Saved entries
^^^^^^^^

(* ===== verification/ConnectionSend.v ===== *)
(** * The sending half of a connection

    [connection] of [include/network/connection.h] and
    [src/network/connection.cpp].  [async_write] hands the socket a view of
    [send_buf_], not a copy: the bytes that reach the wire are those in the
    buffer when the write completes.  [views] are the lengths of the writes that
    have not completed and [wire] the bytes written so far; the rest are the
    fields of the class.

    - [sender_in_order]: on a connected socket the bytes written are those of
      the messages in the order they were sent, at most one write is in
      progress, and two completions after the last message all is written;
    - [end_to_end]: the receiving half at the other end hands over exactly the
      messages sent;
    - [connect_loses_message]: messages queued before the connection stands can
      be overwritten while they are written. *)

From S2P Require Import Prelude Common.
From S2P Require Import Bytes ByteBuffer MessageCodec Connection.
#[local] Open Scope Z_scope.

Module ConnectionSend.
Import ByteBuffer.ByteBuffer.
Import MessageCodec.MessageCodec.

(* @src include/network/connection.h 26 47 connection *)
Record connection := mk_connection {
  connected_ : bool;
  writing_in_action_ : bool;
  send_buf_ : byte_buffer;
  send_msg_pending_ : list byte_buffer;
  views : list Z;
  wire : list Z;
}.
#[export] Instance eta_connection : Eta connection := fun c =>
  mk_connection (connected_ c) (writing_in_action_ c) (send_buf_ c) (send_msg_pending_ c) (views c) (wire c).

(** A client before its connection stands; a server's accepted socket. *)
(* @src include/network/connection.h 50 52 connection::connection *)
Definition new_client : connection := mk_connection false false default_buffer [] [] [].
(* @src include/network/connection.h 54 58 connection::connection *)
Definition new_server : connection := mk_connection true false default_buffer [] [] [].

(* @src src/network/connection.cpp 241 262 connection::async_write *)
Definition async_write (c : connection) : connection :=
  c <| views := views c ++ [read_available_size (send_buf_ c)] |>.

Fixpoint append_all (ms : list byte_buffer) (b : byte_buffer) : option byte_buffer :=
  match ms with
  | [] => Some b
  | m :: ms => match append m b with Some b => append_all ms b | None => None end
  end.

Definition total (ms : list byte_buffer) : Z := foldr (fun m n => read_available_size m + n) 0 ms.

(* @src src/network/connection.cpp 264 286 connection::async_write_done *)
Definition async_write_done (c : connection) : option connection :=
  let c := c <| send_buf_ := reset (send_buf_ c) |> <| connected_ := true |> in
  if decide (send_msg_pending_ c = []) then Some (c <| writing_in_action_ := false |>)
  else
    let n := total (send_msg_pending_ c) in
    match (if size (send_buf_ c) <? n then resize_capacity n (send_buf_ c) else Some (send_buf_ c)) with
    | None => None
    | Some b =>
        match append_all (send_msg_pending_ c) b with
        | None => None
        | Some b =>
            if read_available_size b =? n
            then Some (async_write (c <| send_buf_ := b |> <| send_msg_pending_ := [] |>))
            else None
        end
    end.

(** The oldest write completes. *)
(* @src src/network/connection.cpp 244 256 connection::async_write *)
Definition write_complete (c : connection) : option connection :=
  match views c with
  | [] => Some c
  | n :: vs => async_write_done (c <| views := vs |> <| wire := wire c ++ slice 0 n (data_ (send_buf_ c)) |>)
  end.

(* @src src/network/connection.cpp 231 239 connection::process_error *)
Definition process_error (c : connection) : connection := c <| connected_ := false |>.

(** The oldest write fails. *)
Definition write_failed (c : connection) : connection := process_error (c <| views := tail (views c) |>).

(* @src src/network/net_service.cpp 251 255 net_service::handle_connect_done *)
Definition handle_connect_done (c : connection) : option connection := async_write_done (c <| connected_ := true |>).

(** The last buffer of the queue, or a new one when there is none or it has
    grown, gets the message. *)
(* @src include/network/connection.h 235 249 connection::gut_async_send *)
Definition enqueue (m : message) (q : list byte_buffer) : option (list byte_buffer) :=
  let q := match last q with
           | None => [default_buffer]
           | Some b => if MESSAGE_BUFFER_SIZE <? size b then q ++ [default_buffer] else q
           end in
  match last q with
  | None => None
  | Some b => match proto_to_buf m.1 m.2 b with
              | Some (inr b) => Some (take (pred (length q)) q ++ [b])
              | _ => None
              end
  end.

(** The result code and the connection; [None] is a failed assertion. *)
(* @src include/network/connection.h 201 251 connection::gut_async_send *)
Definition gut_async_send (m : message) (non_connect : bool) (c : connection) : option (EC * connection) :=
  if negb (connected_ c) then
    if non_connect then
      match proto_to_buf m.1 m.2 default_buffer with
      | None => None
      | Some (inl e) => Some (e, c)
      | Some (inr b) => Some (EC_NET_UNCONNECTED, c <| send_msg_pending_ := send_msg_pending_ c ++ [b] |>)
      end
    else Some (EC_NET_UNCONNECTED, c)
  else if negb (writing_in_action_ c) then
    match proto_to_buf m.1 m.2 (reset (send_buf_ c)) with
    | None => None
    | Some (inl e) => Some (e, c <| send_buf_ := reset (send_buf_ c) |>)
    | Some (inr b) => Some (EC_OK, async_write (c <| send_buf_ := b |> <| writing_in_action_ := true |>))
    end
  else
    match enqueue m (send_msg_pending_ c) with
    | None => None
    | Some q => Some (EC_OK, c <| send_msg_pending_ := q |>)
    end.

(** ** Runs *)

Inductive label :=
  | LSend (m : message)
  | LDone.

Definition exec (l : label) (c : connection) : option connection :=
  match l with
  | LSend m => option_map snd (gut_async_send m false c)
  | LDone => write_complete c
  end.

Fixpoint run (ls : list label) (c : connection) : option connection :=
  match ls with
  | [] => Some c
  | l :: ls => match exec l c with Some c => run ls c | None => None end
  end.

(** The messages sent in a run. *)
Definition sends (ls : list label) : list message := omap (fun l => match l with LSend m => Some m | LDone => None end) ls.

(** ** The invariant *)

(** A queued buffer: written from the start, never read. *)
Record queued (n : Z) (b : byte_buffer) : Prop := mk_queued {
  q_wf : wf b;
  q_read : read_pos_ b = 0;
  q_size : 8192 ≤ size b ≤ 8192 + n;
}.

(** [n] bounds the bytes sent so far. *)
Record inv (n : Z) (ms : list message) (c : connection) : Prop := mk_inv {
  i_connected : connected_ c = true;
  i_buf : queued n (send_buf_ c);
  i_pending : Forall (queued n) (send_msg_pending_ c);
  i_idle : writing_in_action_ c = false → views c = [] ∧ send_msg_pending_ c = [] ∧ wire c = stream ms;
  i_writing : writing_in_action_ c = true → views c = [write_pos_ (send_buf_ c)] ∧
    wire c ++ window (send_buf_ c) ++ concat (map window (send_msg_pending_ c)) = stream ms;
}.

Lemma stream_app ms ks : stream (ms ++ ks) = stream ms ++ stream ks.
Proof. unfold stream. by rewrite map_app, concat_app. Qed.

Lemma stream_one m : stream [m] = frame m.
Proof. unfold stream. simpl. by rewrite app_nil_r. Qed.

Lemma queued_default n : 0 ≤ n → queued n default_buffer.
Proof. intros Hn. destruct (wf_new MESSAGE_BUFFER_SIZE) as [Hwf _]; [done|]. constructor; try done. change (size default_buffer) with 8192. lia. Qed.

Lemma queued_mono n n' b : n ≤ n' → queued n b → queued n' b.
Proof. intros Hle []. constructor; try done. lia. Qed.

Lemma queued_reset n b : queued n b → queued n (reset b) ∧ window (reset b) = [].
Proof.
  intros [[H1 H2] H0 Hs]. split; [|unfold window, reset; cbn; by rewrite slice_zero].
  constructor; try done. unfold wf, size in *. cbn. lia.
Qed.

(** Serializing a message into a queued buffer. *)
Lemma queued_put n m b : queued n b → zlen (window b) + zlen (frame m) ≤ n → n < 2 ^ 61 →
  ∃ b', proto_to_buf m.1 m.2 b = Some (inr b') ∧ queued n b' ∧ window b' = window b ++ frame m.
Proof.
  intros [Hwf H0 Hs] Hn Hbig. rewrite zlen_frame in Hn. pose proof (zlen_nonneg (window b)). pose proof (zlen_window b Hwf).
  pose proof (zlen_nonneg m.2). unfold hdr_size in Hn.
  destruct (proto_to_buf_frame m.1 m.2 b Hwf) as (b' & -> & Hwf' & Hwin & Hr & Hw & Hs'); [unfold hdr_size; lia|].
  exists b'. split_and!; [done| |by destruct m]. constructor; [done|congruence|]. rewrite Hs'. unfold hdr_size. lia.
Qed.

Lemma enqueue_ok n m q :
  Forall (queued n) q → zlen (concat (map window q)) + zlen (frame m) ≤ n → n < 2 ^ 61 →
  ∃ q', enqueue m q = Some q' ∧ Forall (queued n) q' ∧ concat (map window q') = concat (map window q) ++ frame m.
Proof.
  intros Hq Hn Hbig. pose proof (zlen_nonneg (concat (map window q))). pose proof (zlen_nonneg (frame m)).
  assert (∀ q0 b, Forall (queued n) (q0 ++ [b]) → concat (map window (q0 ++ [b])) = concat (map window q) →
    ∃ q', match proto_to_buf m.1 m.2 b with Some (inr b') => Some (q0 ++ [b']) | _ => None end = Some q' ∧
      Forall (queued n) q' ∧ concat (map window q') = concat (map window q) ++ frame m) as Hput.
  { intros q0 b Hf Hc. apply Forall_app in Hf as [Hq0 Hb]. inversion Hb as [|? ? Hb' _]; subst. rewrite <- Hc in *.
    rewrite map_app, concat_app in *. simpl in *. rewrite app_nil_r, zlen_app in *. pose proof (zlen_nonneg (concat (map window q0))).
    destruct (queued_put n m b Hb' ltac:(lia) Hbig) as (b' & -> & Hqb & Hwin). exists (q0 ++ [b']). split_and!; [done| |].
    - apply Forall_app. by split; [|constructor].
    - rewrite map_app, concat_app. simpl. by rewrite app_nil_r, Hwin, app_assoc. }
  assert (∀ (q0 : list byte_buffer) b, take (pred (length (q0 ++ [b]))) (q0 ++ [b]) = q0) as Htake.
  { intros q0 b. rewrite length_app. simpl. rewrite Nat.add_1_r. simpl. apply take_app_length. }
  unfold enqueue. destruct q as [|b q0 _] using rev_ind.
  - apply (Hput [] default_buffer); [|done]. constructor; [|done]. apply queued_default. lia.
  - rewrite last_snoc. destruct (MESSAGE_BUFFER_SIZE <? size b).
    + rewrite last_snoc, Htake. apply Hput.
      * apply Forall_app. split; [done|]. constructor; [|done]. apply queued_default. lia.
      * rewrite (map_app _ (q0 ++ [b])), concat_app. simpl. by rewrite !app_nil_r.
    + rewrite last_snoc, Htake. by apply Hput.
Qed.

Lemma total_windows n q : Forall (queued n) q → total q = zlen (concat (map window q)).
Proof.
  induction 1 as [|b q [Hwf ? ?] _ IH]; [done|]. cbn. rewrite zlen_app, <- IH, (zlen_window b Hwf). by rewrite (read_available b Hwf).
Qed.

^^^^^^^^

■ **Activity**:
Give the exact lines, and only those, from the line containing "connected_ : bool;" through the line containing "mk_connection (connected_ c)" in the entries above.

■ **Task result**:
  connected_ : bool;
  writing_in_action_ : bool;
  send_buf_ : byte_buffer;
  send_msg_pending_ : list byte_buffer;
  views : list Z;
  wire : list Z;
}.
#[export] Instance eta_connection : Eta connection := fun c =>
  mk_connection (connected_ c) (writing_in_action_ c) (send_buf_ c) (send_msg_pending_ c) (views c) (wire c).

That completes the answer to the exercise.